To paraphrase an old Yiddush saying, men and women plan, pandemic laughs.
Take a look at some of completely unexpected winners…and losers recently anointed by the pandemic:
- With the population housebound, rideshare companies like Uber and Lyft have seen declines of 70-80 percent in usage. Instead, folks are substituting bicycles for public transportation and uber to get around without risk of infection, spawning a bike shortage.
- State COVID travel restrictions and quarantines have put the kibosh on vacation travel, which has left Air BNB (not to mention its millions of hosts) in the lurch. But under the press of isolation, the call of the open road still beckons and RV rentals are booming.
- Once all the rage, co-working spaces like WeWork are struggling because shared space is the last place that anyone wants to work right now. On the flip side, online furniture sales from companies like Wayfair (which also offers business accounts) are soaring as people are customizing their home space for work. (If you’re in the market for home office furniture, we posted some recommendations here two years ago.
- More time at home doesn’t just mean no movies (except drive-ins) and more Netflix. Folks stuck home are seeking comfort in other ways – from puppies to pepperoni.
Lawyers should pay attention to these mega-trends which make nifty micro-niches. For example, expect a rise in dog-bite cases with so many more dog adoptions, many by owners who are unfamiliar with training a pet. And while ordinary car accident numbers are down, the influx of RV drivers and bicyclists on the road — most lacking in experience –will likely lead to increased incidents.

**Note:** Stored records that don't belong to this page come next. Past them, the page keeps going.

(* ===== verification/MessagingInbound.v ===== *)
(** * MessagingInbound: provider webhooks

    [messaging/webhooks.py]: inbound messages and delivery callbacks of the providers,
    and the helpers of [messaging/service.py] they share. *)

From S2P Require Import Prelude.
From S2P Require Import PyText.
From S2P Require Import Errors.
From S2P Require Import Lifecycles.
From S2P Require Import Conditions.
From S2P Require Import ScheduleSpec.
From S2P Require Import MessagingStore.
From S2P Require Import CustomerStore.
From S2P Require Import Normalization.
From S2P Require Import CampaignStore.
From S2P Require Import Store.
From S2P Require Import Tables.
From S2P Require Import CustomerService.
From S2P Require Import Messages.
From S2P Require Import MessagingRepository.
From S2P Require Import MessagingService.
From S2P Require Import MessagingSend.

Record InboundResult : Type := mkInboundResult {
  ir_accepted : bool;
  ir_challenge : option string;
  ir_received : Z;
  ir_status_updates : Z;
  ir_replayed : Z;
  ir_message_ids : list string;
}.

(** What became of a delivery callback. *)
Inductive StatusFold : Type := advanced | duplicate | ignored | replayed | deferred.

(** [a or b] of an optional time *)
Definition or_time (a : option Z) (b : Z) : Z := match a with Some t => t | None => b end.

(** The columns a callback that reached [target] writes. *)
Definition callback_changes (target : MessageStatus) (status : NormalizedStatus) (message : MessagingMessageRecord)
    (now : Z) (r : MessagingMessageRecord) : MessagingMessageRecord :=
  let occurred := Some (or_time (ns_occurred_at status) now) in
  let r := set_mm_status target r in
  match target with
  | MessageStatus.DELIVERED => set_mm_delivered_at occurred r
  | MessageStatus.READ =>
      set_mm_delivered_at (match mm_delivered_at message with Some t => Some t | None => occurred end)
        (set_mm_read_at occurred r)
  | MessageStatus.FAILED =>
      set_mm_error_code (Some (match ns_error_code status with
                               | Some (String _ _ as c) => c
                               | _ => "NXS_MSG_DELIVERY_FAILED"
                               end)) (set_mm_failed_at occurred r)
  | _ => r
  end.

(** [_enqueue_status_event]: the type of the event is looked up by the status. *)
Definition status_event (org : uuid) (message : MessagingMessageRecord) (status : NormalizedStatus) : M unit :=
  match status_event_type (mm_status message) with
  | None => raise KeyError
  | Some event_type =>
      enqueue_event event_type "messaging_message" (mm_id message) org
        ([("message_id", JStr (uuid_str (mm_id message)));
          ("conversation_id", JStr (uuid_str (mm_conversation_id message)));
          ("channel", JStr (channel_name (mm_channel message)));
          ("direction", JStr (direction_name (mm_direction message)));
          ("provider", JStr (mm_provider message));
          ("provider_message_id", json_of_text (mm_provider_message_id message))] ++
         if bool_decide (mm_status message = MessageStatus.FAILED)
         then ("error_code", JStr (match mm_error_code message with
                                   | Some (String _ _ as c) => c
                                   | _ => "NXS_MSG_DELIVERY_FAILED"
                                   end)) ::
              match ns_provider_code status with Some (String _ _ as c) => [("provider_code", JStr c)] | _ => [] end
         else [])
  end.

Definition status_event_id (status : NormalizedStatus) : string :=
  stake 400 ("st:" +:+ ns_provider_message_id status +:+ ":" +:+ ns_provider_status status).

(** What the transaction of [_process_status] does with the message it read. The UPDATE
    is by id: it writes whatever the row has become since the read. *)
Definition decide_status (org : uuid) (account : MessagingAccountRecord) (status : NormalizedStatus)
    (found : option MessagingMessageRecord) : M StatusFold :=
  match found with
  | None => raise DeferStatus
  | Some message =>
      let outcome := apply_callback (mm_status message) (ns_status status) in
      if negb (to_advanced outcome) then mret (if to_duplicate outcome then duplicate else ignored)
      else
        now ← utcnow;
        updated ← apply_message org (mm_id message) (callback_changes (to_status outcome) status message now);
        updated ← asserted updated;
        _ ← mmodify (λ m, set_mdb_receipts (update_where (is_receipt org (ma_id account) (status_event_id status))
              (set_ib_message_id (Some (mm_id updated))) (mdb_receipts m)) m);
        _ ← status_event org updated status;
        mret advanced
  end.

(** The transaction of [_process_status]. *)
Definition fold_status (org : uuid) (account : MessagingAccountRecord) (status : NormalizedStatus) : M StatusFold :=
  _ ← insert_receipt org (ma_id account) (status_event_id status) None "ACCEPTED";
  found ← by_provider_id org (ma_id account) MessageDirection.OUTBOUND (ns_provider_message_id status);
  decide_status org account status found.

Definition settle_status (m : M StatusFold) : M StatusFold :=
  try_with m
    (λ e, match e with
          | DeferStatus => mret deferred
          | IntegrityError => mret replayed
          | e => raise e
          end).

Definition process_status (org : uuid) (account : MessagingAccountRecord) (status : NormalizedStatus) : M StatusFold :=
  settle_status (tenant_transaction (fold_status org account status)).

(** [_process_status] as it commits: the message was read without a lock, so that [found]
    may be what the row was before other transactions committed. *)
Definition commit_status (org : uuid) (account : MessagingAccountRecord) (status : NormalizedStatus)
    (found : option MessagingMessageRecord) : M StatusFold :=
  settle_status (tenant_transaction (
    _ ← insert_receipt org (ma_id account) (status_event_id status) None "ACCEPTED";
    decide_status org account status found)).

Definition received_event (org : uuid) (m : MessagingMessageRecord) : M unit :=
  enqueue_event "messaging.message.received" "messaging_message" (mm_id m) org
    [("message_id", JStr (uuid_str (mm_id m))); ("conversation_id", JStr (uuid_str (mm_conversation_id m)));
     ("channel", JStr (channel_name (mm_channel m))); ("direction", JStr (direction_name (mm_direction m)));
     ("provider", JStr (mm_provider m)); ("provider_message_id", json_of_text (mm_provider_message_id m));
     ("customer_id", match mm_customer_id m with Some id => JStr (uuid_str id) | None => JNull end);
     ("replayed", JBool false)].

Section inbound.
Context `{UnicodeForms} (dep : MessagingDeployment).

Definition resolve_inbound_customer (org : uuid) (channel : MessageChannel) (address_value : string)
    (display : option string) : M uuid :=
  owner ← resolve_or_create org {|
    nc_display_name := stake 200 (match display with Some (String _ _ as d) => d | _ => address_value end);
    nc_preferred_locale := None;
    nc_identity_type := identity_type_for channel;
    nc_identity_value := address_value;
    nc_identity_source := "messaging_" +:+ lower (channel_name channel);
    nc_default_country := None |};
  mret (cu_id owner.1).

Definition resolve_inbound_conversation (org : uuid) (account : MessagingAccountRecord) (customer_id : uuid)
    (external_thread_hint : string) : M ConversationRecord :=
  opened ← open_or_resolve org {|
    cv_customer_id := Some customer_id;
    cv_channel_name := lower (channel_name (ma_channel account));
    cv_provider_namespace := Some (stake 47 (ma_provider account));
    cv_external_thread_id := Some (stake 128 external_thread_hint);
    cv_subject := None |};
  mret opened.1.

(** The transaction of [_process_inbound]: the receipt commits with the message. *)
Definition store_inbound (org : uuid) (account : MessagingAccountRecord) (message : MessagingMessageRecord)
    (event_id : string) : M MessagingMessageRecord :=
  _ ← insert_receipt org (ma_id account) (stake 400 event_id) (Some (mm_id message)) "ACCEPTED";
  stored ← insert_message message;
  _ ← append_activity org (mm_customer_id stored) (Some (mm_conversation_id stored)) ActivityType.MESSAGE_INBOUND
        (Some ("messaging.inbound:" +:+ uuid_str (mm_id stored)))
        [("channel", JStr (channel_name (mm_channel stored))); ("message_id", JStr (uuid_str (mm_id stored)))];
  _ ← received_event org stored;
  mret stored.

(** The message of an inbound event: customers and conversations are resolved first. *)
Definition inbound_message (org : uuid) (account : MessagingAccountRecord) (inbound : NormalizedInbound)
    : M MessagingMessageRecord :=
  let default_country := config_text "default_country" (ma_configuration account) in
  sender ← lift (normalize_address (ma_channel account) (ni_sender_raw inbound) default_country None);
  customer_id ← resolve_inbound_customer org (ma_channel account) (ad_value sender) None;
  conversation ← resolve_inbound_conversation org account customer_id (ni_external_thread_hint inbound);
  id ← fresh_uuid;
  recipient ← lift (normalize_address (ma_channel account) (ni_recipient_raw inbound) default_country None);
  correlation ← gets w_correlation;
  created ← utcnow;
  updated ← utcnow;
  mret (mkMessage id org (cn_id conversation) (Some customer_id) (ma_id account) (ma_channel account)
    MessageDirection.INBOUND MessageStatus.RECEIVED (ma_provider account)
    (Some (stake 200 (ni_provider_message_id inbound))) sender [recipient] (ni_content inbound) (ni_email inbound)
    None None correlation None None (ni_provider_timestamp inbound) None None None None created updated).

Definition process_inbound (org : uuid) (account : MessagingAccountRecord) (inbound : NormalizedInbound)
    (event_id : string) : M (option MessagingMessageRecord) :=
  message ← inbound_message org account inbound;
  try_with (stored ← tenant_transaction (store_inbound org account message event_id); mret (Some stored))
    (λ e, match e with IntegrityError => mret None | e => raise e end).

Definition partition_dot (token : string) : string * string :=
  match split_on "." token with
  | [] => (EmptyString, EmptyString)
  | prefix :: _ => (prefix, sdrop (S (String.length prefix)) token)
  end.

Definition decode_webhook_token (token : string) : result exn uuid :=
  let '(prefix, rest) := partition_dot token in
  match rest with
  | EmptyString => Err (Nxs (OtherNxsError "NXS_INT_WEBHOOK_ENDPOINT_NOT_FOUND" false))
  | _ => match md_b64decode dep prefix with
         | Some org => Ok org
         | None => Err (Nxs (OtherNxsError "NXS_INT_WEBHOOK_ENDPOINT_NOT_FOUND" false))
         end
  end.

Fixpoint process_messages (org : uuid) (account : MessagingAccountRecord) (l : list NormalizedInbound)
    (result : InboundResult) : M InboundResult :=
  match l with
  | [] => mret result
  | inbound :: l =>
      stored ← process_inbound org account inbound ("msg:" +:+ ni_provider_message_id inbound);
      process_messages org account l
        match stored with
        | None => mkInboundResult (ir_accepted result) (ir_challenge result) (ir_received result)
                    (ir_status_updates result) (ir_replayed result + 1) (ir_message_ids result)
        | Some m => mkInboundResult (ir_accepted result) (ir_challenge result) (ir_received result + 1)
                    (ir_status_updates result) (ir_replayed result) (ir_message_ids result ++ [uuid_str (mm_id m)])
        end
  end.

Fixpoint process_statuses (org : uuid) (account : MessagingAccountRecord) (l : list NormalizedStatus)
    (result : InboundResult) : M InboundResult :=
  match l with
  | [] => mret result
  | status :: l =>
      fold ← process_status org account status;
      process_statuses org account l
        match fold with
        | advanced => mkInboundResult (ir_accepted result) (ir_challenge result) (ir_received result)
                        (ir_status_updates result + 1) (ir_replayed result) (ir_message_ids result)
        | replayed => mkInboundResult (ir_accepted result) (ir_challenge result) (ir_received result)
                        (ir_status_updates result) (ir_replayed result + 1) (ir_message_ids result)
        | _ => result
        end
  end.

Definition receive (provider_route token : string) (ctx : WebhookContext) : M InboundResult :=
  org ← lift (match decode_webhook_token token with
              | Ok org => Ok org
              | Err _ => Err (messaging_error MessagingAuthFailedError)
              end);
  account ← tenant_transaction (account_by_webhook_token org token);
  match account with
  | None => raise (messaging_error MessagingAuthFailedError)
  | Some account =>
      if negb (String.eqb (ma_provider account) provider_route) then raise (messaging_error MessagingAuthFailedError)
      else if md_max_webhook_body_bytes dep <? slen (wc_body ctx) then raise (messaging_error MessagingPayloadInvalidError)
      else
        provider ← lift (resolve_provider dep (ma_channel account) (ma_provider account));
        secret ← resolve_secret dep org account;
        now ← utcnow;
        _ ← lift (mp_verify_webhook provider account ctx secret (md_timestamp_tolerance_seconds dep) now);
        if String.eqb (upper (wc_method ctx)) "GET"
        then mret (mkInboundResult true (mp_webhook_challenge provider account ctx) 0 0 0 [])
        else if negb (bool_decide (ma_status account = AccountStatus.ACTIVE))
        then raise (messaging_error MessagingAccountDisabledError)
        else
          parsed ← lift (mp_parse_webhook provider account ctx);
          result ← process_messages org account (wp_inbound parsed) (mkInboundResult true None 0 0 0 []);
          process_statuses org account (wp_statuses parsed) result
  end.
End inbound.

Of course, lawyers can look to other practice areas – like trusts and estates or bankruptcy – old standbys in down times that can balance out the slow performing cases. But what’s exciting about micro-niches is that lawyers may not need to switch practice areas or need new skills to take those matters on. For example, a PI attorney with car accident experience could come up to speed more quickly on dog bite or bicycle matters than bankruptcy.
Moreover, as hot practice areas grow more competitive, mega-trends can help lawyers stand out. For example, as Air BNB struggles, so too have its hosts who often use rental revenues to cover their mortgage costs. If the pandemic continues, Air BNB hosts may consider foreclosure relief or bankruptcy – and astute bankruptcy lawyers can target this demographic to distinguish themselves in a crowded market.
Many lawyers are creatures of conventional wisdom. We fall back on precedent (things will bounce back as they did before) or experience (clients will always need an “in court” lawyer) that no longer hold true in the wake of a global epidemic. Today,we live in a world where we can no longer predict what will happen – but we can focus on and respond to what’s right in front of us. That’s where we solo and small firm lawyers have always stood out.
Maybe we can’t plan. So what? If we stay scrappy and nimble, follow the trends and think outside the box, we just might be the ones laughing.